*Work to complete*.
All lines of the entries with "that" in them must be listed.

Saved entries
(* ===== verification/NetGuardLint.v ===== *)
(** * NetGuard: what a compiled plan lets in

    [internal/netguard/lint.go], the lockout lint that stands between a
    default-drop plan and an unreachable node, and [internal/netguard/admits.go],
    the check that a listener on the node is reachable by its audience.  Both
    walk the chain of a plan first match wins; the theorems relate their
    answers to the packet filter of Nft.v. *)

From Stdlib Require Import ZArith Lia Ascii.
From stdpp Require Import gmap strings sorting.
From S2P Require Import Prelude GoStr IpAddr IpNet Nft.

Local Open Scope Z_scope.

(** ** Prefixes as the checks read them *)

Definition parseSourcePrefix (value : string) : option Prefix :=
  let value := trim_space value in
  match ParsePrefix value with
  | Some prefix => Some (Masked prefix)
  | None =>
    match ParseAddrZone value with
    | Some (a, _) => Some (full (Unmap a))
    | None => None
    end
  end.
Definition sourceWithinAny (source : string) (prefixes : list string) : bool :=
  match parseSourcePrefix source with
  | None => false
  | Some inner =>
    existsb (fun raw =>
      match parseSourcePrefix raw with
      | None => false
      | Some outer =>
        Bool.eqb (Is4 (pAddr outer)) (Is4 (pAddr inner)) && (pBits outer <=? pBits inner) &&
        Contains outer (pAddr inner)
      end) prefixes
  end.

(** ** The lockout lint *)

Definition FindingLockoutRiskSSH : string := "lockout_risk_ssh".
Definition FindingUnverifiedApply : string := "unverified_apply".
Definition FindingManagementPortAssumed : string := "management_port_assumed".
Definition FindingInterfaceMissing : string := "interface_missing".
Definition FindingInterfaceUnverified : string := "interface_unverified".
Definition SeverityBlock : string := "block".
Definition SeverityWarn : string := "warn".
Definition ManagementPort : Z := 22.
Definition shellDaemons : list string := ["sshd"; "dropbear"].
(** ** What a policy says

    A connection to or from a remote address.  [names] is what a host name
    resolves to. *)

Record conn := mkConn { cnRemote : addr; cnProto : string; cnPort : Z }.
Definition node_addrs (n : PolicyNode) : list zoned :=
  omap parseNodeAddr [pnWireGuardIP n; pnPublicIP n; pnPublicIPv6 n].
Definition remote_has (names : string → list addr) (resolve : string → option PolicyNode) (e : NetEndpoint) (a : addr)
  : bool :=
  if Kind e =?? NetRefAny then true
  else if Kind e =?? NetRefCIDR then match denotes (CIDR e) with Some p => Contains p a | None => false end
  else if Kind e =?? NetRefDomain then mem a (names (Domain e))
  else match resolve (NodeID e) with Some n => mem a (map fst (node_addrs n)) | None => false end.
Definition service_matches (proto : string) (ports : list Z) (c : conn) : bool :=
  (proto =?? NetProtoAny) || ((proto =?? cnProto c) && ((length ports =? 0)%nat || mem (cnPort c) ports)).
(** The first enabled rule of the direction that matches decides. *)
Fixpoint policy_verdict names resolve (direction : string) (rules : list NetRule) (c : conn) : bool :=
  match rules with
  | [] => false
  | r :: rules =>
    if negb (rlDisabled r) && (rlDirection r =?? direction) && remote_has names resolve (rlRemote r) (cnRemote c) &&
       service_matches (rlProtocol r) (rlPorts r) c
    then rlAction r =?? NetRuleAllow else policy_verdict names resolve direction rules c
  end.
(** No address of a node carries a zone. *)
Definition zone_free (n : PolicyNode) : Prop := Forall (fun z => z.2 = "") (node_addrs n).

(** ** What the compiled lines say *)

Inductive dest := DAny | DAddrs (v6 : bool) (l : list string) | DSet (v6 : bool) (name : string).
Record stmt := mkStmt { sDest : dest; sProto : string; sPorts : list Z; sAccept : bool; sComment : string }.
Definition dest_matches (sets : string → list addr) (d : dest) (a : addr) : bool :=
  match d with
  | DAny => true
  | DAddrs _ l => existsb (fun v => source_has v a) l
  | DSet v6 name => xorb v6 (Is4 a) && mem a (sets name)
  end.
Definition stmt_matches sets (s : stmt) (c : conn) : bool :=
  dest_matches sets (sDest s) (cnRemote c) && service_matches (sProto s) (sPorts s) c.
Fixpoint stmts_verdict sets (l : list stmt) (c : conn) : bool :=
  match l with
  | [] => false
  | s :: l => if stmt_matches sets s c then sAccept s else stmts_verdict sets l c
  end.
(** The expressions of a line are all of one family, the line's own. *)
Definition dest_typed (d : dest) : Prop :=
  match d with
  | DAddrs v6 l => l ≠ [] ∧ Forall (fun v => ∃ p, canonical v p ∧ Is4 (pAddr p) = negb v6) l
  | _ => True
  end.
Definition family (v6 : bool) : string := if v6 then "ip6" else "ip".
Definition dest_expr (d : dest) : string :=
  match d with
  | DAny => ""
  | DAddrs v6 [a] => family v6 +:+ " daddr " +:+ a
  | DAddrs v6 l => family v6 +:+ " daddr { " +:+ join ", " l +:+ " }"
  | DSet v6 name => family v6 +:+ " daddr @" +:+ name
  end.
Definition service_expr (proto : string) (ports : list Z) : string :=
  if proto =?? NetProtoAny then ""
  else if (length ports =? 0)%nat then "meta l4proto " +:+ proto
  else proto +:+ " dport " +:+ nftPortSet ports.
Definition stmt_line (s : stmt) : string :=
  join " " ((if dest_expr (sDest s) =?? "" then [] else [dest_expr (sDest s)]) ++
    (if service_expr (sProto s) (sPorts s) =?? "" then [] else [service_expr (sProto s) (sPorts s)]) ++
    [if sAccept s then "accept" else "drop"; "comment"; quote (sComment s)]).
(* ===== verification/GuardAnchors.v ===== *)
(** * NetGuard plan anchors (internal/store/store.go, node_group_guard.go, group_usage.go)

    A NetGuard plan is reviewed by an operator some time before it runs.  The
    store keeps, on the binding of the node, the hash of the last plan (the
    anchor) and a version; the comment above [invalidateGuardBindingLocked]
    promises that every store mutation that can change the compiled rules
    clears the anchor and moves the version in the same critical section, so
    that an approved task is withheld when the policy moved under it.

    This file models the records a compile reads, the operations of the store
    that write them with the clearing of anchors each one performs, the
    snapshot a compile is made from and the freshness check of the server.
    Timestamps are left out: nothing here reads them.  A failed save leaves
    the changed records in memory, so the operations that end in [s.Save()]
    have the same effect on the state whether it succeeds or not. *)

From Stdlib Require Import ZArith Lia.
From stdpp Require Import gmap strings sorting.
From S2P Require Import Prelude GoStr Sha IpAddr IpNet Groups NetPolicy Nft NetGuard.

Local Open Scope Z_scope.

(** ** Records *)

(** The SDK's node: the fields selectors read and the addresses a compile
    renders. *)
#[export] Instance GuardNode_eq_dec : EqDecision GuardNode.
Proof. solve_decision. Defined.
Record FleetNode := mkFleet { fnNode : Groups.Node; fnAddr : GuardNode }.
Record FleetGroup := mkFleetGroup { fgGroup : Group; ParentID : string; LeaderID : string }.
Record StoredSecurityGroup := mkStoredGroup { ssGroup : SecurityGroup; ssVersion : Z }.
Record DerivedGuardGroup := mkDerived {
  dSecurityGroupID : string; dNodeGroupID : string; dNodeGroupName : string }.
Record StoredBinding := mkStored {
  sbIntent : NodeGuardBinding; sbVersion : Z; LastPlanSHA : string; LastError : string }.
Record NodeGroupGuardBinding := mkGroupBinding {
  ngGroupID : string; SecurityGroupIDs : list string; ngVersion : Z }.
Record CheckDefinition := mkCheck { cdID : string; cdSourceGroups : list string; cdTargetGroups : list string }.
Record BeaconTarget := mkTarget { btEnabled : bool; btCompanion : option BeaconCompanion }.

(** The part of the store's state a compile of some node can read, with the
    records that keep a node group from being deleted. *)
Record GuardState := mkState {
  gsNodes : gmap string FleetNode;
  gsGroups : gmap string FleetGroup;
  gsPolicies : gmap string GroupNetPolicy;
  gsChecks : gmap string CheckDefinition;
  gsSecurityGroups : gmap string StoredSecurityGroup;
  gsZones : gmap string GuardZone;
  gsInputs : gmap string NFTInputs;
  gsBindings : gmap string StoredBinding;
  gsGroupBindings : gmap string NodeGroupGuardBinding;
  gsBeacon : gmap string BeaconTarget }.

Definition set_nodes m (st : GuardState) : GuardState :=
  mkState m (gsGroups st) (gsPolicies st) (gsChecks st) (gsSecurityGroups st) (gsZones st) (gsInputs st)
    (gsBindings st) (gsGroupBindings st) (gsBeacon st).
Definition set_groups m (st : GuardState) : GuardState :=
  mkState (gsNodes st) m (gsPolicies st) (gsChecks st) (gsSecurityGroups st) (gsZones st) (gsInputs st)
    (gsBindings st) (gsGroupBindings st) (gsBeacon st).
Definition set_security_groups m (st : GuardState) : GuardState :=
  mkState (gsNodes st) (gsGroups st) (gsPolicies st) (gsChecks st) m (gsZones st) (gsInputs st)
    (gsBindings st) (gsGroupBindings st) (gsBeacon st).
Definition set_zones m (st : GuardState) : GuardState :=
  mkState (gsNodes st) (gsGroups st) (gsPolicies st) (gsChecks st) (gsSecurityGroups st) m (gsInputs st)
    (gsBindings st) (gsGroupBindings st) (gsBeacon st).
Definition set_inputs m (st : GuardState) : GuardState :=
  mkState (gsNodes st) (gsGroups st) (gsPolicies st) (gsChecks st) (gsSecurityGroups st) (gsZones st) m
    (gsBindings st) (gsGroupBindings st) (gsBeacon st).
Definition set_bindings m (st : GuardState) : GuardState :=
  mkState (gsNodes st) (gsGroups st) (gsPolicies st) (gsChecks st) (gsSecurityGroups st) (gsZones st) (gsInputs st)
    m (gsGroupBindings st) (gsBeacon st).
Definition set_group_bindings m (st : GuardState) : GuardState :=
  mkState (gsNodes st) (gsGroups st) (gsPolicies st) (gsChecks st) (gsSecurityGroups st) (gsZones st) (gsInputs st)
    (gsBindings st) m (gsBeacon st).
Definition set_beacon m (st : GuardState) : GuardState :=
  mkState (gsNodes st) (gsGroups st) (gsPolicies st) (gsChecks st) (gsSecurityGroups st) (gsZones st) (gsInputs st)
    (gsBindings st) (gsGroupBindings st) m.

Inductive guardStoreError :=
| ErrGuardVersionConflict
| ErrGuardReferenceMissing (what id : string)
| ErrSecurityGroupInUse (id : string) (nodeIDs nodeGroupIDs : list string)
| ErrGuardBindingManaged
| ErrGroupInUse (id : string) (children policies checks : list string) (binding : bool)
    (securityGroups overrideNodes : list string)
| ErrGuardPlanConflict (nodeID : string)
| ErrNodeNotFound (nodeID : string).

(** ** What a binding compiles from *)

Section reads.
Context `{GuardSdk}.

(** The node groups that bind security groups and contain the node, in the
    order their bindings are compiled. *)
Definition bound_before (a b : Group * NodeGroupGuardBinding) : bool :=
  let ga := a.1 in let gb := b.1 in
  if negb (GroupName ga =?? GroupName gb) then String.ltb (GroupName ga) (GroupName gb)
  else String.ltb (Groups.GroupID ga) (Groups.GroupID gb).
Definition through (st : GuardState) (node : Groups.Node) : gmap string (Group * NodeGroupGuardBinding) :=
  map_imap (fun groupID b =>
    if (length (SecurityGroupIDs b) =? 0)%nat then None else
    match gsGroups st !! groupID with
    | None => None
    | Some g => if Contains (fgGroup g) node then Some (fgGroup g, b) else None
    end) (gsGroupBindings st).
Fixpoint derive (seen : list string) (l : list (Group * string)) : list DerivedGuardGroup :=
  match l with
  | [] => []
  | (g, id) :: l =>
    if mem id seen then derive seen l
    else mkDerived id (Groups.GroupID g) (GroupName g) :: derive (id :: seen) l
  end.
Definition derivedGuardGroupsLocked (st : GuardState) (node : FleetNode) (own : list string) : list DerivedGuardGroup :=
  let bounds := sortSlice bound_before (map_to_list (through st (fnNode node))).*2 in
  derive own (flat_map (fun b => pair b.1 <$> SecurityGroupIDs b.2) bounds).

Definition rulesOf (st : GuardState) (groupID : string) : list GuardRule :=
  match gsSecurityGroups st !! groupID with Some g => sgRules (ssGroup g) | None => [] end.
Definition bindingRulesLocked (st : GuardState) (nodeID : string) (binding : NodeGuardBinding) : list GuardRule :=
  Overrides binding ++ flat_map (rulesOf st) (GroupIDs binding) ++
  (if Managed binding then
     match gsNodes st !! nodeID with
     | Some node => flat_map (fun d => rulesOf st (dSecurityGroupID d))
                      (derivedGuardGroupsLocked st node (GroupIDs binding))
     | None => []
     end
   else []).

Definition names_zone (zoneID : string) (rule : GuardRule) : bool :=
  (geKind (gRemote rule) =?? NetRefZone) && (geZoneID (gRemote rule) =?? zoneID).
Definition names_node (nodeID : string) (rule : GuardRule) : bool :=
  (geKind (gRemote rule) =?? NetRefNode) && (geNodeID (gRemote rule) =?? nodeID).
Definition names_group (groupID : string) (rule : GuardRule) : bool :=
  (geKind (gRemote rule) =?? NetRefGroup) && (geGroupID (gRemote rule) =?? groupID).
Definition guardRulesReferenceZone (rules : list GuardRule) (zoneID : string) : bool := existsb (names_zone zoneID) rules.
Definition guardRulesReferenceNode (rules : list GuardRule) (nodeID : string) : bool := existsb (names_node nodeID) rules.
Definition guardRulesReferenceGroup (rules : list GuardRule) (groupID : string) : bool :=
  existsb (names_group groupID) rules.

Definition NodeDerivedGuardGroups (st : GuardState) (nodeID : string) : list DerivedGuardGroup :=
  match gsNodes st !! nodeID with
  | None => []
  | Some node => derivedGuardGroupsLocked st node
      (match gsBindings st !! nodeID with Some b => GroupIDs (sbIntent b) | None => [] end)
  end.
Definition netGuardCoverageLocked (st : GuardState) (nodeID : string) : bool * string :=
  let managed := match gsBindings st !! nodeID with Some b => Managed (sbIntent b) | None => false end in
  match gsNodes st !! nodeID with
  | None => (managed, "")
  | Some node =>
    (managed,
     fold_left (fun viaGroup '(groupID, b) =>
       if (length (SecurityGroupIDs b) =? 0)%nat then viaGroup else
       match gsGroups st !! groupID with
       | None => viaGroup
       | Some g =>
         if negb (Contains (fgGroup g) (fnNode node)) then viaGroup
         else if (viaGroup =?? "") || String.ltb (GroupName (fgGroup g)) viaGroup then GroupName (fgGroup g)
         else viaGroup
       end) (map_to_list (gsGroupBindings st)) "")
  end.
Definition fleet (st : GuardState) : list Groups.Node := fnNode <$> (map_to_list (gsNodes st)).*2.

(** The nodes other than [nodeID] whose addresses its rules name. *)
Definition remoteNodesOf (st : GuardState) (rule : GuardRule) : gset string :=
  if geKind (gRemote rule) =?? NetRefNode then {[geNodeID (gRemote rule)]}
  else if geKind (gRemote rule) =?? NetRefGroup then
    match gsGroups st !! geGroupID (gRemote rule) with
    | None => ∅
    | Some g =>
      list_to_set (Members (fgGroup g)) ∪
      (if is_some (Selector (fgGroup g))
       then list_to_set (Groups.NodeID <$> List.filter (Contains (fgGroup g)) (fleet st)) else ∅)
    end
  else ∅.
Definition NetGuardRuleRemoteNodes (st : GuardState) (nodeID : string) : list string :=
  match gsBindings st !! nodeID with
  | None => []
  | Some b =>
    sorted_set (foldr (fun rule set => remoteNodesOf st rule ∪ set) ∅
                  (bindingRulesLocked st nodeID (sbIntent b)) ∖ {[nodeID; ""]})
  end.

(** ** The compile snapshot *)

Record NetGuardCompileSnapshot := mkSnapshot {
  snNode : FleetNode; snBinding : StoredBinding; HasBinding : bool; snGroups : list SecurityGroup;
  snZones : list GuardZone; snInputs : option NFTInputs; snNodes : gmap string FleetNode;
  Derived : list DerivedGuardGroup; RemoteGroups : gmap string (list string) }.
Inductive snapshotError :=
| ErrCompileNodeNotFound (nodeID : string)
| ErrOwnGroupNotFound (groupID : string)
| ErrDerivedGroupNotFound (groupID nodeGroup : string)
| ErrCompile (e : guardError).

Definition remoteGroupStep (st : GuardState) (out : gmap string (list string)) (rule : GuardRule)
  : gmap string (list string) :=
  if negb (geKind (gRemote rule) =?? NetRefGroup) then out else
  match out !! geGroupID (gRemote rule) with
  | Some _ => out
  | None =>
    match gsGroups st !! geGroupID (gRemote rule) with
    | None => out
    | Some g => <[Groups.GroupID (fgGroup g) := ResolveMembers (fgGroup g) (fleet st)]> out
    end
  end.
Definition remoteGroupMembersLocked (st : GuardState) (overrides : list GuardRule) (compiled : list SecurityGroup)
  : gmap string (list string) :=
  fold_left (remoteGroupStep st) (overrides ++ flat_map sgRules compiled) ∅.

Fixpoint collectGroups {A} (st : GuardState) (idOf : A → string) (missing : A → snapshotError) (l : list A)
  : res snapshotError (list SecurityGroup) :=
  match l with
  | [] => Ok []
  | a :: l =>
    match gsSecurityGroups st !! idOf a with
    | None => Err (missing a)
    | Some g => cons (ssGroup g) <$> collectGroups st idOf missing l
    end
  end.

*Reply to the exercise*.
    [internal/netguard/lint.go], the lockout lint that stands between a
    the check that a listener on the node is reachable by its audience.  Both
(** The first enabled rule of the direction that matches decides. *)
    promises that every store mutation that can change the compiled rules
    that an approved task is withheld when the policy moved under it.
    that write them with the clearing of anchors each one performs, the
    the changed records in memory, so the operations that end in [s.Save()]
    records that keep a node group from being deleted. *)
(** The node groups that bind security groups and contain the node, in the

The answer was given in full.